As an effect of the progressing invasion of Ukraine, Russia was subject to heavy financial sanctions which are likely to severely hamper the country. Belarus, a Russian ally, although lacking economic significance, is also likely to suffer from the same sanctions. This is likely the environment that will continue to dominate the narrative for some time.

As a quick victory no longer seems to be in the cards for Russia (or Ukraine) and we are likely to continue to see the conflict play out in the next months, if not years. We are yet to see the economic impact of the sanctions or the war itself, which both are likely to be significant. The Russian Rubel collapsed. The unknown unknowns are back in play as a previously lukewarm conflict turned hot.

RUB to USD chart

Thus, this performance update may be of little consequence as we hardly know how these events will unfold in the near term. February turned out to be a mediocre month for equities, that had a modestly negative month (S&P 500 down around 3%). On the back of significant and real supply constraints due to the geopolitical changes, Commodities continued to perform well and printed close to 8% (S&P GSCI).

CTA provided a degree of protection, and it is likely that the more commodities a managed futures trader have, the better the results are. That said, most of the CTA returns were anticipatory and largely materialized before the hostilities erupted. CTA generated 1.5% for the month, taking the year to 3.2%, leading amongst liquid traditional alternative strategies.

NilssonHedge Daily CTA Index

Crypto Managers staggered a strong comeback and are likely to have had positive returns due to some strong moves into the month-end. Our daily index returned +8.3% in February, as Crypto may be seen as a way to potentially avoid sanctions (the jury is definitively out on this one). Crypto managers are still down for the year, with a negative -18.6% print for the year.
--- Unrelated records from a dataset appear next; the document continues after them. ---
(** X4. Every template is the output directory, a slash, a name and the
    placeholder [.%(ext)s]; unless a playlist is downloaded the name has
    no slash in it, so no custom file name can move the file into another
    directory. *)
Theorem template_shape (self : YouTubeDownloader.t) (is_playlist : bool)
    (video_info : option (gmap string pyval)) :
  exists name,
    _get_output_template self is_playlist video_info
    = PyPath.to_str (output_dir self) ++ lit "/" ++ name ++ lit ".%(ext)s"
    /\ (is_playlist = false -> 47%N ∉ name).
Proof.
  unfold _get_output_template.
  destruct (custom_filename_truthy self && negb is_playlist) eqn:Hcustom.
  - eexists. split; [reflexivity|]. intros _. apply stem_no_slash.
  - destruct is_playlist.
    + exists (lit "%(playlist)s/%(playlist_index)s - %(title)s").
      split; [reflexivity | discriminate].
    + exists (lit "%(title)s"). split; [reflexivity|].
      intros _. apply (bool_decide_eq_true_1 (47%N ∉ lit "%(title)s")).
      vm_compute. reflexivity.
Qed.

(** X5. A custom file name given with a directory part keeps its last
    component only: for [dir/base.ext] the template is that of
    [base]. *)
Theorem custom_directory_is_dropped (self : YouTubeDownloader.t)
    (video_info : option (gmap string pyval)) (dir base ext : pystr) :
  custom_filename self = Some (dir ++ 47%N :: base ++ 46%N :: ext) ->
  base <> [] -> ext <> [] -> 47%N ∉ base ++ 46%N :: ext -> 46%N ∉ ext ->
  _get_output_template self false video_info
  = PyPath.to_str (output_dir self) ++ lit "/" ++ base ++ lit ".%(ext)s".
Proof.
  intros Hf Hb He Hslash Hdot.
  unfold _get_output_template, custom_filename_truthy. rewrite Hf.
  replace (nonempty (dir ++ 47%N :: base ++ 46%N :: ext)) with true
    by (destruct dir; reflexivity).
  cbn [negb andb default from_option id].
  rewrite (stem_of_name _ base ext); [reflexivity | | exact Hb | exact He | exact Hdot].
  apply name_of_last_component; [exact Hslash|].
  unfold PyPath.is_component.
  destruct base as [|b base]; [congruence|].
  destruct ext as [|e ext]; [congruence|].
  cbn [app nonempty andb]. apply negb_true_iff, bool_decide_eq_false.
  destruct base; cbn; congruence.
Qed.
The NilssonHedge Daily Crypto Index

Event-Driven strategies had a modestly positive month (+10bps) as deal-flows were rather muted. On a yearly basis, the strategy is down. Equity Market Neutral had a slightly negative month (-10bps) but is up for the year. Perhaps the rotation out of growth has matured. Equity Long/Short strategies suffered as the direction of the equity markets was negative (February: -1.2%, YTD: -2.2%).